Lemma acquire_effect t1 t2 uid task node conn att now s :
  lease_inv s →
  ∃ o s', exec (CAcquire t1 t2 uid task node conn att now) s = (o, s') ∧
    lease_inv s' ∧ token_effect o s s'.
Proof.
  intros Hi. simpl. unfold acquire, mbind, M_bind.
  destruct (active_lease_spec t1 task s) as (o & s1 & E & Ht & _ & _ & _ & _).
  pose proof (inv_active _ _ _ _ _ Hi E) as Hi1. rewrite E.
  destruct (match o with Some c => _ | None => _ end); simpl.
  { by eexists None, s1. }
  eexists (Some _), _. split_and!; [done| |simpl; by rewrite Ht].
  intros t l Hl. simpl in *. destruct (decide (t = task)) as [->|Hn]; simplify_map_eq.
  - done.
  - by apply Hi1.
Qed.

Lemma quiet_effect c s :
  lease_inv s → (∀ t1 t2 uid task node conn att now, c ≠ CAcquire t1 t2 uid task node conn att now) →
  ∃ s', exec c s = (None, s') ∧ lease_inv s' ∧ tokens s' = tokens s.
Proof.
  intros Hi Hc. destruct c as [t1 task| |t1 t2 task tok|t1 task tok|t1 task lid tok aid];
    [|by edestruct Hc| | |]; simpl; unfold_ops;
    destruct (active_lease_spec t1 task s) as (o & s1 & E & Ht & _ & Ho & _ & _);
    pose proof (inv_active _ _ _ _ _ Hi E) as Hi1; rewrite E; simpl;
    try (by eexists); destruct o as [l|]; try (by eexists);
    destruct (Hi1 _ _ Ho) as [Hl Hk]; goal_guards; eexists; split_and!; try done;
    by apply inv_set_active.
Qed.

Lemma exec_effect c s o s' :
  lease_inv s → exec c s = (o, s') → lease_inv s' ∧ token_effect o s s'.
Proof.
  intros Hi He. destruct c as [| | | |] eqn:Ec.
  2: { edestruct acquire_effect as (o' & s2 & E & ? & ?); [exact Hi|].
       rewrite E in He. by simplify_eq. }
  all: edestruct (quiet_effect c s) as (s2 & E & ? & ?); [done|by subst|];
    subst c; rewrite E in He; by simplify_eq.
Qed.

Lemma granted_snoc task log l :
  granted task (log ++ [l]) =
  if decide (lease_task_id l = task) then granted task log ++ [fencing_token l]
  else granted task log.
Proof.
  unfold granted. rewrite filter_app. cbn [filter list_filter].
  destruct (decide _); rewrite fmap_app; simpl; by rewrite ?app_nil_r.
Qed.

(** The counters record exactly the grants of the log. *)
Lemma run_granted ttl log s :
  run (LeaseService_init ttl) log s →
  lease_inv s ∧
  ∀ task, granted task log = seqZ 1 (default 0%Z (tokens s !! task)) ∧
    (0 ≤ default 0 (tokens s !! task))%Z.
Proof.
  induction 1 as [|log s1 c s2 Hr [Hi IH] He|log s1 c l s2 Hr [Hi IH] He].
  - split; [by intros ??|]. intros task. by simpl.
  - apply exec_effect in He as [? Ht]; [|done]. split; [done|]. simpl in Ht. by rewrite Ht.
  - apply exec_effect in He as [? [Ht Hf]]; [|done]. split; [done|]. intros task.
    rewrite granted_snoc, Ht. destruct (IH task) as [Hg Hp].
    destruct (decide _) as [<-|Hn]; simplify_map_eq; [|done].
    rewrite Hf. split; [|lia]. rewrite Hg, seqZ_app by lia. f_equal.
    rewrite (Z.add_comm 1). unfold seqZ; simpl. by rewrite Z.add_0_l.
Qed.

(** The stored lease of [task] is held under [tok] at the clock reading [now]. *)
Definition held (now : Z) (task : string) (tok : Z) (s : LeaseService) : Prop :=
  ∃ l, active_map s !! task = Some l ∧ lease_status l = ACTIVE ∧
    (now < expires_at l)%Z ∧ fencing_token l = tok.

Lemma active_lease_held now task s o s' :
  active_lease now task s = (Ok o, s') →
  (∀ tok, held now task tok s ↔
     ∃ l, o = Some l ∧ lease_status l = ACTIVE ∧ fencing_token l = tok) ∧
  (free_at now task s ↔ ∀ l, o = Some l → lease_status l ≠ ACTIVE).
Proof.
  intros E. destruct (active_lease_spec now task s) as (o2 & s2 & E2 & _ & _ & _ & _ & Hm).
  rewrite E2 in E. simplify_eq. unfold held, free_at.
  destruct (active_map s !! task) as [l|] eqn:El.
  2: { subst o. naive_solver. }
  subst o. destruct (Z.leb_spec (expires_at l) now) as [He|He].
  - split; [intros tok; split|].
    + intros (l' & ? & ? & ? & ?). simplify_eq. lia.
    + intros (l' & Hl & Hs & ?). by simplify_eq.
    + split; [intros _ l' Hl; by simplify_eq|]. intros _ l' ? ?. by simplify_eq.
  - split; [intros tok; split|].
    + intros (l' & ? & ? & ? & ?). simplify_eq. eauto.
    + intros (l' & Hl & Hs & ?). simplify_eq. eauto.
    + split; [intros Hf l' Hl Ha; simplify_eq; specialize (Hf _ eq_refl Ha); lia|].
      intros Hf l' ? ?. simplify_eq. by destruct (Hf l').
Qed.

Lemma stale_ops_raise s task tok lst :
  lease_inv s → tokens s !! task = Some lst → tok ≠ lst →
  ∀ t1 t2 lid att,
    ¬ is_ok (heartbeat t1 t2 task tok s).1 ∧ ¬ is_ok (release t1 task tok s).1 ∧
    ¬ is_ok (validate_event t1 task lid tok att s).1.
Proof.
  intros Hi Hl Hne t1 t2 lid att. unfold_ops.
  destruct (active_lease_spec t1 task s) as (o & s1 & E & Ht & _ & Ho & _ & _).
  pose proof (inv_active _ _ _ _ _ Hi E) as Hi1. rewrite E.
  destruct o as [l|]; [|simpl; tauto]. destruct (Hi1 _ _ Ho) as [_ Hk].
  rewrite Ht, Hl in Hk. simplify_eq.
  repeat case_bool_decide; simpl; tauto.
Qed.

(** ** Properties *)

(** C20: over any sequence of calls with any arguments and any clock readings, the
    fencing tokens the service grants for one task are exactly 1, 2, 3, ... in
    order: none is skipped, repeated or lowered. *)
Theorem fencing_tokens_consecutive ttl log s task :
  run (LeaseService_init ttl) log s →
  granted task log = seqZ 1 (Z.of_nat (length (granted task log))).
Proof.
  intros Hr. destruct (run_granted _ _ _ Hr) as [_ Hg]. destruct (Hg task) as [-> Hp].
  rewrite length_seqZ, Z2Nat.id; done.
Qed.

(** once a task has been granted a later lease, an earlier holder's fencing
    token is refused by heartbeat, release and event validation, whatever the lease
    and attempt identifiers it presents and whatever the clock shows. *)
Theorem superseded_token_refused ttl log1 l log2 l2 s :
  run (LeaseService_init ttl) (log1 ++ l :: log2) s →
  l2 ∈ log2 → lease_task_id l2 = lease_task_id l →
  ∀ t1 t2 lid att,
    ¬ is_ok (heartbeat t1 t2 (lease_task_id l) (fencing_token l) s).1 ∧
    ¬ is_ok (release t1 (lease_task_id l) (fencing_token l) s).1 ∧
    ¬ is_ok (validate_event t1 (lease_task_id l) lid (fencing_token l) att s).1.
Proof.
  intros Hr Hin Ht. destruct (run_granted _ _ _ Hr) as [Hi Hg].
  set (task := lease_task_id l) in *. destruct (Hg task) as [Hseq Hp].
  assert (granted task (log1 ++ l :: log2) =
          granted task log1 ++ fencing_token l :: granted task log2) as Hsplit.
  { unfold granted. rewrite filter_app, filter_cons_True, fmap_app by done. done. }
  rewrite Hsplit in Hseq. clear Hsplit.
  assert (fencing_token l2 ∈ granted task log2) as Hin2.
  { apply list_elem_of_fmap. exists l2. split; [done|]. by apply list_elem_of_filter. }
  pose proof (NoDup_seqZ 1 (default 0%Z (tokens s !! task))) as Hnd. rewrite <-Hseq in Hnd.
  destruct (tokens s !! task) as [lst|] eqn:El; simpl in Hseq.
  2: { rewrite seqZ_nil in Hseq by done. by destruct (granted task log1). }
  apply (stale_ops_raise s task (fencing_token l) lst); [done..|]. intros Heq.
  apply list_elem_of_lookup in Hin2 as [i Hi2].
  assert ((granted task log1 ++ fencing_token l :: granted task log2)
            !! (length (granted task log1) + S i) = Some (fencing_token l2)) as Hk2.
  { by rewrite lookup_app_r, Nat.add_comm, Nat.add_sub by lia. }
  assert ((granted task log1 ++ fencing_token l :: granted task log2)
            !! length (granted task log1) = Some (fencing_token l)) as Hk1.
  { by rewrite lookup_app_r, Nat.sub_diag by lia. }
  rewrite Hseq in Hk1, Hk2. apply lookup_seqZ in Hk1, Hk2. lia.
Qed.

(** [acquire] grants a lease exactly when no lease of the task is active and
    unexpired at the clock reading; a granted lease is then the stored one, held until
    its time to live has passed. *)
Theorem acquire_iff_free t1 t2 uid task node conn att now s :
  (free_at t1 task s ↔ is_ok (acquire t1 t2 uid task node conn att now s).1) ∧
  ∀ l s', acquire t1 t2 uid task node conn att now s = (Ok l, s') →
    active_map s' !! task = Some l ∧
    fencing_token l = (default 0 (tokens s !! task) + 1)%Z ∧
    ∀ t, (t < default t2 now + seconds (ttl_seconds s))%Z →
      held t task (fencing_token l) s'.
Proof.
  unfold acquire, mbind, M_bind.
  destruct (active_lease_spec t1 task s) as (o & s1 & E & Ht & Httl & _ & _ & _).
  destruct (active_lease_held _ _ _ _ _ E) as [_ Hf]. rewrite E, Hf. clear Hf E.
  destruct o as [c|]; simpl; [case_bool_decide as Hc|]; simpl.
  - split; [|done]. split; [|done]. intros Hall. by destruct (Hall c).
  - split; [naive_solver|]. intros l s' [= <- <-]. simpl. rewrite lookup_insert_eq, Ht.
    split_and!; [done..|]. intros t Hlt. eexists. simpl.
    rewrite lookup_insert_eq, Httl. by split_and!.
  - split; [naive_solver|]. intros l s' [= <- <-]. simpl. rewrite lookup_insert_eq, Ht.
    split_and!; [done..|]. intros t Hlt. eexists. simpl.
    rewrite lookup_insert_eq, Httl. by split_and!.
Qed.

(** [heartbeat] succeeds exactly for the holder, that is for the current token of
    an active lease not yet expired; it then extends the lease to the second reading
    plus the time to live and changes no token, and otherwise raises PermissionError. *)
Theorem heartbeat_iff_held t1 t2 task tok s :
  match heartbeat t1 t2 task tok s with
  | (Ok l, s') =>
      held t1 task tok s ∧ tokens s' = tokens s ∧ active_map s' !! task = Some l ∧
      expires_at l = (t2 + seconds (ttl_seconds s))%Z ∧
      (∀ t, (t < expires_at l)%Z → held t task tok s')
  | (Raise e, s') => ¬ held t1 task tok s ∧ exn_class e = "PermissionError"
  end.
Proof.
  unfold heartbeat, mbind, M_bind.
  destruct (active_lease_spec t1 task s) as (o & s1 & E & Ht & Httl & _ & _ & _).
  destruct (active_lease_held _ _ _ _ _ E) as [Hh _]. rewrite E. specialize (Hh tok).
  clear E. destruct o as [l|]; simpl; [|rewrite Hh; naive_solver].
  repeat case_bool_decide; simpl; rewrite Hh; try (split; [naive_solver|done]).
  rewrite lookup_insert_eq, Httl. split_and!; try done.
  - exists l. by split_and!.
  - intros t Hlt. eexists. simpl. rewrite lookup_insert_eq. by split_and!.
Qed.

(** ** Witnesses

    A task granted, released, and granted again. *)

Definition lease_states : LeaseService * LeaseService * LeaseService :=
  let s1 := (exec (CAcquire 0 1 "u1" "t" "n" "c" "a1" None) (LeaseService_init 60)).2 in
  let s2 := (exec (CRelease 2 "t" 1) s1).2 in
  (s1, s2, (exec (CAcquire 3 4 "u2" "t" "n" "c" "a2" None) s2).2).

Definition granted_lease (uid att : string) (tok now : Z) : TaskLease :=
  {| lease_id := uid; lease_task_id := "t"; lease_node_id := "n"; lease_connector_id := "c";
     lease_attempt_id := att; fencing_token := tok; acquired_at := now;
     expires_at := (now + seconds 60)%Z; heartbeat_at := now; lease_status := ACTIVE |}.

Lemma lease_run :
  run (LeaseService_init 60) [granted_lease "u1" "a1" 1 1; granted_lease "u2" "a2" 2 4]
    lease_states.2.
Proof.
  apply (run_grant _ [granted_lease "u1" "a1" 1 1] lease_states.1.2
    (CAcquire 3 4 "u2" "t" "n" "c" "a2" None)); [|vm_compute; reflexivity].
  apply (run_quiet _ _ lease_states.1.1 (CRelease 2 "t" 1)); [|vm_compute; reflexivity].
  apply (run_grant _ [] (LeaseService_init 60) (CAcquire 0 1 "u1" "t" "n" "c" "a1" None));
    [constructor|vm_compute; reflexivity].
Qed.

----------

_What the exercise asks_.
Pull from the data each line where the string "Hseq" turns up.

_Result_.
  set (task := lease_task_id l) in *. destruct (Hg task) as [Hseq Hp].
  rewrite Hsplit in Hseq. clear Hsplit.
  pose proof (NoDup_seqZ 1 (default 0%Z (tokens s !! task))) as Hnd. rewrite <-Hseq in Hnd.
  destruct (tokens s !! task) as [lst|] eqn:El; simpl in Hseq.
  2: { rewrite seqZ_nil in Hseq by done. by destruct (granted task log1). }
  rewrite Hseq in Hk1, Hk2. apply lookup_seqZ in Hk1, Hk2. lia.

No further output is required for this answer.